三人でお昼
三人で階段わきを占拠するのは、さすがに通行の邪魔になるかもしれなかったので、空き教室を探すことになった。
誰もいないところって意外にないように思えたけれど、いざ探してみるとすぐに見つかった。
ほとんどのやつらが自分の教室だったり、中庭だったりで食べてるせいだろう。
こちらとしては助かるかぎり。
「そういえば、彩華はいつもどこで食べてるんだ?」
「わたしはトイレです」
「そ、そうか……」
ほんと友達になってよかった。じゃなきゃこの先も便所飯生活をさせることになってただろうし。

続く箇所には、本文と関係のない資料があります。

(** * Clavis: the validation framework and the validating store decorator

    A shallow embedding of
    - [internal/model/validation]: [Context], [ValidationError],
      [ValidationResult];
    - [internal/model/validation/validators]: [Validator], [ValidatorChain],
      the string validator factories;
    - [internal/store/validation]: the key and value adapters, the default
      rule sets and the [ValidatedStore] decorator.

    Go strings are byte strings ([string]); [len] counts bytes.  A Go slice
    [[]byte] is [option (list byte)], [None] being the nil slice.  Closures
    handed to the framework (validators, the inner store) may have effects:
    they are state transformers over an abstract world [W]. *)

From stdpp Require Import base option list strings gmap fin_maps pretty.
From Stdlib Require Import ZArith Lia Ascii String.

Local Open Scope string_scope.
Local Open Scope Z_scope.

(** ** Go values *)

(** An [interface{}] value, restricted to the dynamic types that the
    validation code stores in it. *)
Inductive any : Type :=
  | AnyNil
  | AnyString (s : string)
  | AnyInt (z : Z).

Abbreviation bytes := (option (list Byte.byte)).

(** [len] of a string and of a byte slice. *)
Definition len (s : string) : Z := Z.of_nat (String.length s).

Definition len_bytes (b : bytes) : Z :=
  match b with
  | None => 0
  | Some l => Z.of_nat (List.length l)
  end.

(** ** package fmt *)

(** A double quote character, as a string. *)
Definition dquote : string := String "034" EmptyString.

(** The verb [%d]. *)
Definition fmt_d (z : Z) : string := pretty z.

(** The verb [%v]. *)
Definition fmt_v (v : any) : string :=
  match v with
  | AnyNil => "<nil>"
  | AnyString s => s
  | AnyInt z => fmt_d z
  end.

(** ** package strings *)

Definition str (l : list N) : list ascii := List.map ascii_of_N l.

(** The encodings of the runes for which [unicode.IsSpace] holds: the six
    ASCII ones, U+0085, U+00A0, U+1680, U+2000..U+200A, U+2028, U+2029,
    U+202F, U+205F and U+3000. *)
Definition spaceRunes : list (list ascii) :=
  List.map str
    [ [0x09]; [0x0A]; [0x0B]; [0x0C]; [0x0D]; [0x20];
      [0xC2; 0x85]; [0xC2; 0xA0];
      [0xE1; 0x9A; 0x80];
      [0xE2; 0x80; 0x80]; [0xE2; 0x80; 0x81]; [0xE2; 0x80; 0x82];
      [0xE2; 0x80; 0x83]; [0xE2; 0x80; 0x84]; [0xE2; 0x80; 0x85];
      [0xE2; 0x80; 0x86]; [0xE2; 0x80; 0x87]; [0xE2; 0x80; 0x88];
      [0xE2; 0x80; 0x89]; [0xE2; 0x80; 0x8A];
      [0xE2; 0x80; 0xA8]; [0xE2; 0x80; 0xA9]; [0xE2; 0x80; 0xAF];
      [0xE2; 0x81; 0x9F];
      [0xE3; 0x80; 0x80] ]%N.

Fixpoint stripPrefix (p s : list ascii) : option (list ascii) :=
  match p, s with
  | [], _ => Some s
  | _ :: _, [] => None
  | a :: p', b :: s' => if Ascii.eqb a b then stripPrefix p' s' else None
  end.

(** Removes one leading white space rune, chosen among [runes]. *)
Fixpoint stripRune (runes : list (list ascii)) (s : list ascii)
  : option (list ascii) :=
  match runes with
  | [] => None
  | r :: rest =>
      match stripPrefix r s with
      | Some s' => Some s'
      | None => stripRune rest s
      end
  end.

Fixpoint trimLeft (runes : list (list ascii)) (fuel : nat) (s : list ascii)
  : list ascii :=
  match fuel with
  | O => s
  | S fuel' =>
      match stripRune runes s with
      | Some s' => trimLeft runes fuel' s'
      | None => s
      end
  end.

(** [strings.TrimSpace]: all leading and trailing white space removed.  Every
    removed rune takes at least one byte, so the length of the string is
    enough fuel on each side. *)
Definition TrimSpace (s : string) : string :=
  let l := list_ascii_of_string s in
  let l1 := trimLeft spaceRunes (List.length l) l in
  let r1 := trimLeft (List.map (@List.rev ascii) spaceRunes)
              (List.length l1) (List.rev l1) in
  string_of_list_ascii (List.rev r1).

(** ** package validation: Context *)

(** The context as validators see it: a target and a metadata bag.  (The
    reference behaviour of the Go map behind [Metadata] is in module
    [Heap] below.) *)
Record Context : Type := mkContext {
  Target : string;
  Metadata : gmap string any
}.

Definition NewContext (target : string) : Context :=
  {| Target := target; Metadata := ∅ |}.

Definition Context_WithMetadata (c : Context) (key : string) (value : any) : Context :=
  let newMetadata :=
    map_fold (λ k v (acc : gmap string any), <[k := v]> acc) ∅ (Metadata c) in
  {| Target := Target c; Metadata := <[key := value]> newMetadata |}.

(** ** package errors and package validation: errors *)

Definition errType : string := "validation".
Definition defaultCode : string := "validation-failed".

ひとつ息を吐き、俺たちは教室内の隅っこの方へと集まった。お互いに向かい合うような形で、腰を下ろす。
そこで二人ともに、身だしなみを整えだした。
音無さんは長すぎる前髪をピンで留めて、素顔を晒し。
彩華はかけていたビン底メガネを取って、目元を露にした。
「…………」
「…………」
ぼんやりと見惚れてしまう俺をよそに、二人はお互いの顔をじろじろ見ている。
ややあって、口を開いた。
「……結城くんがたぶらかされた理由がわかった」
「……公平くんがたぶらかされた理由がわかりました」
「またハモって……って、え?」
「可愛いし」
「美人ですし」
「表情が豊かだし」
「声が綺麗ですし」
「髪の毛がふわふわしてるし」
「毛先が絹みたいにつやつやしてますし」
「胸がおおきいし」
「身体がスレンダーですし」
「………」
お互いを褒めちぎってるはずなのに、なんでこんなに空気が重いんだよ。
なおもぶつぶつと口を開いてる二人に向けて、俺は横やりをいれた。
「あのさ、そろそろ食べないか? 昼休みもそんな長くないし」
「…………」
「…………」
言葉は返ってこなかったけど、頷いてはもらえた。ひとまずは安心そうだ。
箸を持ち、チラと二人の弁当も覗いてみる。それぞれ彩りのいいおかずばかりでおいしそうだった。
自分で作ってたとかなら、すごい腕前だと思う。
なんて、視線を向けてたせいだろう。
音無さんが自分の弁当からから揚げをつまむと、俺の方に差し出してきたのだ。
「それ、くれるのか?」
「うん……私の初めて、もっと奪ってほしい」
「っ!」
音無さんの発言に過敏な反応をみせたのは、俺……じゃなくて、彩華だった。
「あなたもしかして公平くんとセックスしたんですか! わ、わたしなんてまだおっぱいしか触ってもらえてないのに……!」
「っ!」
「い、彩華っ、語弊があるぞ、その言い方は――!」
「……この人の胸、触ったの?」
「ち、違っ、いや、違わないけど……てか、二人とも勘違いしてるぞ!」
このままだと弁当も食べられそうにないので、俺は一から説明をするはめになった。
どうにかこうにか納得はしてもらえたらしく、二人とも溜飲は下がったようだ。
「とにかく、変なことはしてないし、変な関係でもない。二人ともに、特別変わった関係じゃないから」
「……そう」
「……ですね」
「でも、変えてあげたいとは思ってる」
「結城くん……?」
「公平くん……?」
「お節介かもしれないけど、二人には仲良くなってほしいし、もっと自信を持ってほしい」
「そうなると、結城くんは喜ぶ?」
「そうすれば、公平くんは喜びますか?」
「まぁ、喜ぶと思う」
そのときには、俺の入る隙間はなくなってそうだな、なんて考えてたら、二人して口を開いたのだ。
「でも、どうすればいいか分からないから、あなたが私を変えて」
「でも、どうすればいいか分からないから、あなたがわたしを変えてください」
「変わりたいって気があるのなら、俺は手伝うよ。二人の、友達として」
俺の言葉に、二人とも力強く頷いてみせたのだった。
似た者同士だから、きっとうまくいくはず。